Access to the Database – None for the Public, Limited for Financial Institutions, Difficult for Law Enforcement
On September 30, 2022, the Financial Crimes Enforcement Network (FinCEN) published the final Beneficial Ownership Information Reporting Rule (the BOI Rule), one of three FinCEN rules that will eventually implement the requirements of the Corporate Transparency Act (CTA). FinCEN has committed to additional rules to (1) govern access to the database FinCEN is building that will accept, contain, and disclose beneficial ownership information (the Access Rule); and (2) make conforming amendments to FinCEN’s existing Customer Due Diligence (CDD) Rule.
The CTA’s BOI Rule will eventually replace the existing (since 2016) CDD Rule. The CDD Rule requires certain legal entities to provide beneficial ownership information to their bank about (i) at least one person exercising control over the entity, and (ii) as many as four people with at least a 25 percent ownership interest in the entity. The CTA requires certain “reporting companies” to submit their beneficial ownership information to this central database. With the BOI Rule, we now know what will be going into the database, by what kinds of reporting companies, and when. The effective date for the Beneficial Ownership Rule is January 1, 2024: reporting companies created or registered before January 1, 2024 will have until January 1, 2025 to file their initial Reports, while reporting companies created or registered after January 1, 2024, will have 30 days after receiving notice of their creation or registration to file their initial Reports.
In the supplemental information submitted with the BOI Rule, FinCEN committed to issuing the final Access Rule in time for the rollout of the database on January 1, 2014. As of this writing (October 8, 2022) FinCEN has yet to publish a proposed Access Rule (which is required so that the public can provide comments), let alone a final Access Rule.
So now that we know what is going into the database, let’s turn our attention to the Access Rule: who will be able to access the database, on what conditions, and how will they do so?
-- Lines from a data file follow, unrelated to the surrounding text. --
(** A queue depends only on the bytes it occupies. *)
Lemma queue_at_ext d d' L p q :
  (forall j, 0 <= j < queue_size q -> d ((p + j) mod L) = d' ((p + j) mod L)) ->
  queue_at d L p q -> queue_at d' L p q.
Proof.
  revert p. induction q as [|m q IH]; intros p Hd Hq; [done|].
  simpl in *. destruct Hq as (Hm & Hok & Hq).
  pose proof (msg_size_bounds m). pose proof (queue_size_bounds q).
  split; [|split; [done|]].
  - intros j Hj. rewrite <- Hd by lia. by apply Hm.
  - apply IH; [|done]. intros j Hj.
    rewrite <- Z.add_assoc. apply Hd. lia.
Qed.

Lemma queue_at_app d L p q m :
  queue_at d L p q -> msg_at d L (p + queue_size q) m -> message_ok m ->
  queue_at d L p (q ++ [m]).
Proof.
  revert p. induction q as [|m' q IH]; intros p Hq Hm Hok; simpl in *.
  - by rewrite Z.add_0_r in Hm.
  - destruct Hq as (? & ? & ?). split; [done|]. split; [done|].
    apply IH; [done| |done]. by rewrite <- Z.add_assoc.
Qed.

Lemma queue_at_mod d L p q : queue_at d L (p mod L) q <-> queue_at d L p q.
Proof.
  revert p. induction q as [|m q IH]; intros p; simpl; [done|].
  assert (msg_at d L (p mod L) m <-> msg_at d L p m) as ->.
  { unfold msg_at. split; intros H j Hj; specialize (H j Hj);
      by rewrite Zplus_mod_idemp_l in *. }
  rewrite <- (IH (p mod L + _)), Zplus_mod_idemp_l, IH. done.
Qed.

(** ** The queue and its two ends *)

Lemma holds_free_space d L rx tx q :
  holds d L rx tx q -> free_space L tx rx = L - queue_size q.
Proof.
  intros [[HL _] [Hrx _] Htx Hsz _]. unfold free_space. subst tx.
  pose proof (queue_size_bounds q) as [Hq _].
  destruct (Z.eqb_spec rx ((rx + queue_size q) mod L)) as [E|E].
  - destruct (decide (rx + queue_size q < L)).
    + rewrite Z.mod_small in E by lia. lia.
    + rewrite (mod_shift _ (-1)) in E by lia. lia.
  - destruct (decide (rx + queue_size q < L)).
    + rewrite (Z.mod_small (rx + queue_size q)) in * by lia.
      rewrite (mod_shift _ 1); lia.
    + rewrite (mod_shift (rx + queue_size q) (-1)) in * by lia.
      rewrite (mod_shift _ 0); lia.
Qed.

(** Appending a message that leaves at least one byte free. *)
Lemma holds_append d d' L rx tx q m :
  holds d L rx tx q -> message_ok m -> queue_size q + msg_size m < L ->
  (forall k, 0 <= k < L -> d' k = cwrite L tx (bytes_of_message m) d k) ->
  holds d' L rx ((tx + msg_size m) mod L) (q ++ [m]).
Proof.
  intros [[HL HLm] Hrx Htx Hsz Hq] Hok Hfit Hd'.
  pose proof (msg_size_bounds m) as (Hms & _). pose proof (queue_size_bounds q) as [Hqs _].
  assert (forall j, d' ((rx + j) mod L) =
    let i := (j - queue_size q) mod L in
    if i <? zlen (bytes_of_message m) then znth (bytes_of_message m) i
    else d ((rx + j) mod L)) as Hpos.
  { intros j. rewrite Hd' by (apply Z.mod_pos_bound; lia).
    unfold cwrite. subst tx. rewrite <- Zminus_mod.
    by replace (rx + j - (rx + queue_size q)) with (j - queue_size q) by lia. }
  split; [done|done| | |].
  - rewrite queue_size_app. simpl. subst tx. rewrite Zplus_mod_idemp_l. f_equal. lia.
  - rewrite queue_size_app. simpl. lia.
  - apply queue_at_app; [|intros j Hj|done].
    + eapply queue_at_ext; [|done]. intros j Hj. rewrite Hpos. cbv zeta.
      rewrite (mod_shift (j - queue_size q) 1) by lia.
      by destruct (Z.ltb_spec (j - queue_size q + 1 * L)
        (zlen (bytes_of_message m))); [lia|].
    + rewrite <- Z.add_assoc, Hpos. cbv zeta.
      replace (queue_size q + j - queue_size q) with j by lia.
      rewrite Z.mod_small by lia.
      by destruct (Z.ltb_spec j (zlen (bytes_of_message m))); [|lia].
Qed.

Lemma bytes_to_read_holds r q :
  holds (gr_ring r) (gr_len r) (gr_rx_ptr r) (gr_tx_ptr r) q ->
  v4v_ring_bytes_to_read r = queue_size q.
Proof.
  intros [[HL _] [Hrx _] Htx Hsz _]. unfold v4v_ring_bytes_to_read.
  pose proof (queue_size_bounds q) as [Hq _]. unfold V4V_RING_MAX_SIZE in HL.
  rewrite Htx. pose proof (Z.mod_pos_bound (gr_rx_ptr r + queue_size q) (gr_len r)).
  rewrite s32_small by lia.
  destruct (decide (gr_rx_ptr r + queue_size q < gr_len r)).
  - rewrite Z.mod_small by lia. destruct (Z.leb_spec 0 (gr_rx_ptr r + queue_size q - gr_rx_ptr r)); lia.
  - rewrite (mod_shift _ (-1)) by lia.
    destruct (Z.leb_spec 0 (gr_rx_ptr r + queue_size q + -1 * gr_len r - gr_rx_ptr r)); [lia|].
    rewrite u32_small; lia.
Qed.
(* ===== verification/V4vOps.v ===== *)
(** * V4V: the hypercalls

    Registration and removal of rings, sending, notification, and the entry
    point [do_v4v_op], with the life cycle of a domain's V4V state.  Each
    operation runs to its end: the locks L1, L2 and L3 of v4v.c, under which
    it runs, are not represented. *)

From stdpp Require Import base list numbers gmap.
From Stdlib Require Import ZArith Lia.
From S2P Require Import Prelude Machine V4vTypes V4vRing V4vWorld.

Open Scope Z_scope.
Open Scope se_scope.

Definition V4V_VALIDATE_PREAUTH : Z := 1.
Definition v4v_dm_domid : Z := 0.

Definition V4VOP_register_ring : Z := 1.
Definition V4VOP_unregister_ring : Z := 2.
Definition V4VOP_send : Z := 3.
Definition V4VOP_notify : Z := 4.
Definition V4VOP_sendv : Z := 5.
Definition V4VOP_create_ring : Z := 7.

(** [mfns_dont_belong_xen] *)
Definition mfns_dont_belong_xen (did : Z) : bool := IS_HOST did.

(** [v4v_can_do_create] *)
Definition v4v_can_do_create (c : caller) : bool := IS_HOST (cur_domain c).

(** ** Channels *)

(** [v4v_resolve_token] *)
Definition v4v_resolve_token (token : list Z) : SE world Z :=
  w <- get;;
  match rcu_lock_domain_by_uuid w (w_domlist w) token with
  | None => fail (- ENOENT)
  | Some d => ret (domain_id d)
  end.

(** [v4v_validate_channel]: the ids [*s_id] and [*d_id] it leaves. *)
Definition v4v_validate_channel (c : caller) (s_id d_id flags : Z)
  : SE world (Z * Z) :=
  p <- (if IS_HOST (cur_domain c)
        then (if Z.land flags V4V_VALIDATE_PREAUTH =? 0
              then rcu_lock_remote_target_domain_by_id c d_id;; ret tt
              else ret tt);;
             ret (s_id, d_id)
        else
          let s_id := if s_id =? V4V_DOMID_ANY then cur_domain c else s_id in
          fail_if (negb (s_id =? cur_domain c)) (- EPERM);;
          if d_id =? V4V_DOMID_DM then ret (s_id, v4v_dm_domid)
          else fail (- EPERM));;
  let '(s_id, d_id) := p in
  fail_if ((V4V_DOMID_SELF <=? s_id) && negb (s_id =? V4V_DOMID_ANY))
    (- ENOENT);;
  fail_if ((V4V_DOMID_SELF <=? d_id) && negb (d_id =? V4V_DOMID_ANY))
    (- ENOENT);;
  ret (s_id, d_id).

Section Ops.
Context `{E : HostEnv} (c : caller).

(** ** The pages of a ring *)

(** The loop of [v4v_ring_remove_mfns] over the frames. *)
Fixpoint put_frames (mfns : list Z) : SE machine unit :=
  match mfns with
  | [] => ret tt
  | f :: l => when (negb (f =? 0)) (put_page f);; put_frames l
  end.

(** [v4v_ring_remove_mfns] *)
Definition v4v_ring_remove_mfns (put_pages : bool) : SE rstate unit :=
  ri <- gets rs_ri;;
  match ri_mfns ri with
  | None => ret tt
  | Some mfns =>
      bug_if (bool_decide (ri_mfn_mapping ri = None));;
      set_ring v4v_ring_unmap;;
      when put_pages (on_machine (put_frames mfns));;
      set_ring (set_ri_pages 0 0 None None)
  end.

(** [v4v_ring_reset] *)
Definition v4v_ring_reset (put_pages : bool) : SE rstate unit :=
  v4v_ring_remove_mfns put_pages;;
  set_ring (fun ri =>
    set_ri_pages (ri_npage ri) 0 (ri_mfns ri) (ri_mfn_mapping ri)
      (set_ri_ring 0 (set_ri_tx_ptr 0 (set_ri_len 0 ri)))).

(** [v4v_find_ring_mfn] *)
Definition v4v_find_ring_mfn (did pfn : Z) : SE machine Z :=
  if mfns_dont_belong_xen did
  then fail_if (negb (cur_sys_privileged c)) (- EPERM);;
       fail_if (negb (env_mfn_valid pfn)) (- EINVAL);;
       ret pfn
  else
    t <- tick;;
    let mfn := env_get_gfn_unshare t did pfn in
    fail_if (env_mfn_retry mfn) (- ECONTINUATION);;
    fail_if (negb (env_mfn_valid_page mfn)) (- EINVAL);;
    ok <- get_page mfn did;;
    fail_if (negb ok) (- EINVAL);;
    ret mfn.

(** Entry [i] of the guest's list of pages. *)
Definition read_pfn (pfn_hnd i : Z) : SE machine Z :=
  bs <- copy_from_guest_errno (pfn_hnd + 8 * i) 8;;
  ret (le_val bs).

(** The first loop of [v4v_find_ring_mfns]: do the pages still translate
    to the frames [mfns], from number [i] on?  An error ends the loop and
    counts as a difference. *)
Fixpoint same_mfns (did pfn_hnd i : Z) (mfns : list Z) : SE machine bool :=
  match mfns with
  | [] => ret true
  | f :: l =>
      r <- recover (pfn <- read_pfn pfn_hnd i;;
                    mfn <- v4v_find_ring_mfn did pfn;;
                    when (negb (mfns_dont_belong_xen did)) (put_page mfn);;
                    ret (mfn =? f)) (fun _ => false);;
      if r then same_mfns did pfn_hnd (i + 1) l else ret false
  end.

(** The second loop: [n] entries are missing, [i] is the next one.  The
    result tells whether the loop ran to its end; it is left early when
    the hypercall has to be retried with more free pages. *)
Fixpoint fill_mfns (did pfn_hnd : Z) (n : nat) (i : Z) : SE rstate bool :=
  match n with
  | O => ret true
  | S n =>
      t <- on_machine tick;;
      if env_free_pages_needed t
      then on_machine (log EvRetry);; ret false
      else
        pfn <- on_machine (read_pfn pfn_hnd i);;
        mfn <- on_machine (v4v_find_ring_mfn did pfn);;
        set_ring (fun ri =>
          set_ri_pages (ri_npage ri) (i + 1)
            (option_map (fun l => l ++ [mfn]) (ri_mfns ri))
            (option_map (fun l => l ++ [None]) (ri_mfn_mapping ri)) ri);;
        fill_mfns did pfn_hnd n (i + 1)
  end.

(** The part of [v4v_find_ring_mfns] for a ring that has pages. *)
Definition recheck_mfns (did pfn_hnd npage : Z) : SE rstate unit :=
  ri <- gets rs_ri;;
  match ri_mfns ri with
  | None => ret tt
  | Some mfns =>
      same <- (if ri_npage ri =? npage
               then on_machine (same_mfns did pfn_hnd 0 mfns)
               else ret false);;
      when (negb same)
        (v4v_ring_remove_mfns (negb (mfns_dont_belong_xen (cur_domain c))))
  end.

(** The allocation of the arrays. *)
Definition alloc_mfns (npage : Z) : SE rstate unit :=
  ri <- gets rs_ri;;
  match ri_mfns ri with
  | Some _ => ret tt
  | None =>
      ok <- on_machine xmalloc;;
      fail_if (negb ok) (- ENOMEM);;
      ok <- on_machine xmalloc;;
      fail_if (negb ok) (- ENOMEM);;
      set_ring (fun ri =>
        set_ri_pages npage (ri_nmfns ri) (Some []) (Some []) ri)
  end.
In the absence of any proposed rules, we need to turn to the statute.
Section 6403 of the CTA added a new section (5336) to what we call the Bank Secrecy Act, or BSA. Section 5336 has eight subsections, (a) through (h). Subsection (a) includes the definitions: applicant, beneficial owner, FinCEN identifier, reporting company, etc. Subsection (b) provides for beneficial ownership information reporting. The BOI Rule implements this subsection. Subsection (c) is titled “retention and disclosure of beneficial ownership information by FinCEN”. The Access Rule will implement this subsection.
§ 5336(c) – Retention and Disclosure of Beneficial Ownership Information By FinCEN
This section begins with how long FinCEN can keep the BOI information: BOI “shall be maintained by FinCEN for not fewer than 5 years after the date on which the reporting company terminates”. With this, we can expect the Access Rule to include something on how FinCEN will find out when a reporting company terminates. Interestingly, there was nothing in the BOI Rule, which included details on when, how, and why a reporting company would file a report, including when there were any changes to the information previously reported, that referred to the termination of the reporting company itself. Indeed, if a reporting company is “terminated”, it would not be able to file a report of termination. It will be interesting to see how (if?) FinCEN deals with this.
Notably, the registry itself will have to comply with strict information security requirements, including encryption, set out in sections 3551-3559 of subchapter II (information security) of chapter 35 (federal government information policy) of title 44 of the US Code. That is reasonable. However, section 5336(8) provides that the registry will be a “high impact system”, which is a system that holds “sensitive information, the loss of which could cause individuals, the government, or the nation catastrophic harm”. This is the highest standard, applied to only 9% of all federal government agency systems. One could easily argue that the registry is a moderate, or even low risk system.[1]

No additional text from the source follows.